O Mestre Gabriel disse que a UDV é uma casa de amigos. Porquê? Porque tem a Sessão de Adventício e só vem pra ... só quem traz pra essa sessão de adventício é um sócio que convida um amigo, que traz outro amigo, e outro amigo. E as pessoas vão se conhecendo e se tornando amigas... então é uma grande casa de amigos.(...)

Você conhece aquele lugar pela primeira vez na vida, vê aquelas pessoas pela primeira vez, parece que já conhecia antes, há muito tempo. É essa questão da irmandade de fazer parte da UDV, de comungar as mesmas coisas, falar dos mesmos assuntos, usar as mesmas palavras.

Isso aí é que forma a irmandade. As pessoas se sentem numa irmandade. Quando ela chega num Núcleo, que ela nunca foi, as pessoas chegam contigo e conversam como se já te conhecessem há anos. Isso traz o sentimento da irmandade (CP2 - Flávia).

Mas certamente que as relações entre os sócios também são marcadas por conflitos:

Praticamente todo final de semana, quando agente pode, a gente tá lá. Mesmo quando não tem nenhum trabalho de preparo, de sessão, agente sente vontade de ir pra lá, confraternizar, levar a sua família.

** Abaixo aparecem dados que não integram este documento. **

(** ** Writes *)

Definition set_Pending x (w : mempool) : mempool :=
  {| Pending := x; TransactionData := TransactionData w; AvailableSequence := AvailableSequence w; TxFailed := TxFailed w;
     Unverified := Unverified w; PendingVerify := PendingVerify w; ReverifySignatures := ReverifySignatures w;
     Speculative := Speculative w; TxStats := TxStats w; TraceClients := TraceClients w; Runs := Runs w;
     Notify := Notify w; http := http w; wo := wo w |}.
Definition set_TransactionData x (w : mempool) : mempool :=
  {| Pending := Pending w; TransactionData := x; AvailableSequence := AvailableSequence w; TxFailed := TxFailed w;
     Unverified := Unverified w; PendingVerify := PendingVerify w; ReverifySignatures := ReverifySignatures w;
     Speculative := Speculative w; TxStats := TxStats w; TraceClients := TraceClients w; Runs := Runs w;
     Notify := Notify w; http := http w; wo := wo w |}.
Definition set_AvailableSequence x (w : mempool) : mempool :=
  {| Pending := Pending w; TransactionData := TransactionData w; AvailableSequence := x; TxFailed := TxFailed w;
     Unverified := Unverified w; PendingVerify := PendingVerify w; ReverifySignatures := ReverifySignatures w;
     Speculative := Speculative w; TxStats := TxStats w; TraceClients := TraceClients w; Runs := Runs w;
     Notify := Notify w; http := http w; wo := wo w |}.
Definition set_TxFailed x (w : mempool) : mempool :=
  {| Pending := Pending w; TransactionData := TransactionData w; AvailableSequence := AvailableSequence w; TxFailed := x;
     Unverified := Unverified w; PendingVerify := PendingVerify w; ReverifySignatures := ReverifySignatures w;
     Speculative := Speculative w; TxStats := TxStats w; TraceClients := TraceClients w; Runs := Runs w;
     Notify := Notify w; http := http w; wo := wo w |}.
Definition set_Unverified x (w : mempool) : mempool :=
  {| Pending := Pending w; TransactionData := TransactionData w; AvailableSequence := AvailableSequence w;
     TxFailed := TxFailed w; Unverified := x; PendingVerify := PendingVerify w; ReverifySignatures := ReverifySignatures w;
     Speculative := Speculative w; TxStats := TxStats w; TraceClients := TraceClients w; Runs := Runs w;
     Notify := Notify w; http := http w; wo := wo w |}.
Definition set_PendingVerify x (w : mempool) : mempool :=
  {| Pending := Pending w; TransactionData := TransactionData w; AvailableSequence := AvailableSequence w;
     TxFailed := TxFailed w; Unverified := Unverified w; PendingVerify := x; ReverifySignatures := ReverifySignatures w;
     Speculative := Speculative w; TxStats := TxStats w; TraceClients := TraceClients w; Runs := Runs w;
     Notify := Notify w; http := http w; wo := wo w |}.
Definition set_ReverifySignatures x (w : mempool) : mempool :=
  {| Pending := Pending w; TransactionData := TransactionData w; AvailableSequence := AvailableSequence w;
     TxFailed := TxFailed w; Unverified := Unverified w; PendingVerify := PendingVerify w; ReverifySignatures := x;
     Speculative := Speculative w; TxStats := TxStats w; TraceClients := TraceClients w; Runs := Runs w;
     Notify := Notify w; http := http w; wo := wo w |}.
Definition set_Speculative x (w : mempool) : mempool :=
  {| Pending := Pending w; TransactionData := TransactionData w; AvailableSequence := AvailableSequence w;
     TxFailed := TxFailed w; Unverified := Unverified w; PendingVerify := PendingVerify w;
     ReverifySignatures := ReverifySignatures w; Speculative := x; TxStats := TxStats w; TraceClients := TraceClients w;
     Runs := Runs w; Notify := Notify w; http := http w; wo := wo w |}.
Definition set_TxStats x (w : mempool) : mempool :=
  {| Pending := Pending w; TransactionData := TransactionData w; AvailableSequence := AvailableSequence w;
     TxFailed := TxFailed w; Unverified := Unverified w; PendingVerify := PendingVerify w;
     ReverifySignatures := ReverifySignatures w; Speculative := Speculative w; TxStats := x;
     TraceClients := TraceClients w; Runs := Runs w; Notify := Notify w; http := http w; wo := wo w |}.
Definition set_TraceClients x (w : mempool) : mempool :=
  {| Pending := Pending w; TransactionData := TransactionData w; AvailableSequence := AvailableSequence w;
     TxFailed := TxFailed w; Unverified := Unverified w; PendingVerify := PendingVerify w;
     ReverifySignatures := ReverifySignatures w; Speculative := Speculative w; TxStats := TxStats w; TraceClients := x;
     Runs := Runs w; Notify := Notify w; http := http w; wo := wo w |}.
Definition set_Runs x (w : mempool) : mempool :=
  {| Pending := Pending w; TransactionData := TransactionData w; AvailableSequence := AvailableSequence w;
     TxFailed := TxFailed w; Unverified := Unverified w; PendingVerify := PendingVerify w;
     ReverifySignatures := ReverifySignatures w; Speculative := Speculative w; TxStats := TxStats w;
     TraceClients := TraceClients w; Runs := x; Notify := Notify w; http := http w; wo := wo w |}.
Definition set_Notify x (w : mempool) : mempool :=
  {| Pending := Pending w; TransactionData := TransactionData w; AvailableSequence := AvailableSequence w;
     TxFailed := TxFailed w; Unverified := Unverified w; PendingVerify := PendingVerify w;
     ReverifySignatures := ReverifySignatures w; Speculative := Speculative w; TxStats := TxStats w;
     TraceClients := TraceClients w; Runs := Runs w; Notify := x; http := http w; wo := wo w |}.
Definition set_http x (w : mempool) : mempool :=
  {| Pending := Pending w; TransactionData := TransactionData w; AvailableSequence := AvailableSequence w;
     TxFailed := TxFailed w; Unverified := Unverified w; PendingVerify := PendingVerify w;
     ReverifySignatures := ReverifySignatures w; Speculative := Speculative w; TxStats := TxStats w;
     TraceClients := TraceClients w; Runs := Runs w; Notify := Notify w; http := x; wo := wo w |}.
Definition set_wo x (w : mempool) : mempool :=
  {| Pending := Pending w; TransactionData := TransactionData w; AvailableSequence := AvailableSequence w;
     TxFailed := TxFailed w; Unverified := Unverified w; PendingVerify := PendingVerify w;
     ReverifySignatures := ReverifySignatures w; Speculative := Speculative w; TxStats := TxStats w;
     TraceClients := TraceClients w; Runs := Runs w; Notify := Notify w; http := http w; wo := x |}.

Fazer um churrasco...

Isso é muito próximo, as pessoas ficam muito próximas... E também com essa proximidade muito grande, corre o risco das pessoas se estranharem, se contrariarem com alguma coisa, mas de uma forma que logo após isso possa ser contornado, pras pessoas voltarem a se entender. Isso também faz parte do nosso aprendizado, de cada um (CP2 - Flávia).

Em algumas oportunidades no decorrer de minha participação observante pude permanecer durante o dia e pernoitar nos Centros da UDV. Em ambas as Unidades o “clima” é diferente daquele que vivemos em grande parte da capital – seja em termos climáticos no sentido estrito, seja em termos da ambientação.

Assim, nas despedidas todos levamos algo em nossas bagagens: amizades fortalecidas e conflitos por resolver; menos certezas que dúvidas; a fé na existência da transformação por meio do aperfeiçoamento espiritual, que demanda tempo e

querer; enfim, coisas que os farão querer retornar na próxima Sessão ou programação.